TASK TO CARRY OUT:
Below are records; output all of them exactly.

SOURCE DATA:

(** X8.  Unrecognised locations are not told apart: with the other inputs
    the same, any two locations outside the three recognised strings give
    the same outcome, the same frame and dict or the same exception. *)
Theorem prepare_input_unrecognised_collide
  (int_of_str : string -> option Z)
  (credit_score location1 location2 gender age tenure balance num_products
   has_credit_card is_active_member estimated_salary : value) (w : world) :
  ~ In location1 (map VStr recognised_locations) ->
  ~ In location2 (map VStr recognised_locations) ->
  prepare_input int_of_str credit_score location1 gender age tenure balance
                num_products has_credit_card is_active_member
                estimated_salary w
  = prepare_input int_of_str credit_score location2 gender age tenure balance
                  num_products has_credit_card is_active_member
                  estimated_salary w.
Proof.
  intros H1 H2. simpl in H1, H2.
  assert (Hmiss : forall location c,
             ~ (VStr "France" = location \/ VStr "Germany" = location
                \/ VStr "Spain" = location \/ False) ->
             In c recognised_locations -> one_if_eq location c = VInt 0).
  { intros location c Hn Hc. apply one_if_eq_miss. intros E.
    apply Hn. simpl in Hc. rewrite E. intuition congruence. }
  unfold prepare_input.
  rewrite (Hmiss location1 "France"), (Hmiss location1 "Germany"),
    (Hmiss location1 "Spain"), (Hmiss location2 "France"),
    (Hmiss location2 "Germany"), (Hmiss location2 "Spain");
    try assumption; simpl; tauto.
Qed.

RESULT FOR THIS EXERCISE:
(** X8.  Unrecognised locations are not told apart: with the other inputs
    the same, any two locations outside the three recognised strings give
    the same outcome, the same frame and dict or the same exception. *)
Theorem prepare_input_unrecognised_collide
  (int_of_str : string -> option Z)
  (credit_score location1 location2 gender age tenure balance num_products
   has_credit_card is_active_member estimated_salary : value) (w : world) :
  ~ In location1 (map VStr recognised_locations) ->
  ~ In location2 (map VStr recognised_locations) ->
  prepare_input int_of_str credit_score location1 gender age tenure balance
                num_products has_credit_card is_active_member
                estimated_salary w
  = prepare_input int_of_str credit_score location2 gender age tenure balance
                  num_products has_credit_card is_active_member
                  estimated_salary w.
Proof.
  intros H1 H2. simpl in H1, H2.
  assert (Hmiss : forall location c,
             ~ (VStr "France" = location \/ VStr "Germany" = location
                \/ VStr "Spain" = location \/ False) ->
             In c recognised_locations -> one_if_eq location c = VInt 0).
  { intros location c Hn Hc. apply one_if_eq_miss. intros E.
    apply Hn. simpl in Hc. rewrite E. intuition congruence. }
  unfold prepare_input.
  rewrite (Hmiss location1 "France"), (Hmiss location1 "Germany"),
    (Hmiss location1 "Spain"), (Hmiss location2 "France"),
    (Hmiss location2 "Germany"), (Hmiss location2 "Spain");
    try assumption; simpl; tauto.
Qed.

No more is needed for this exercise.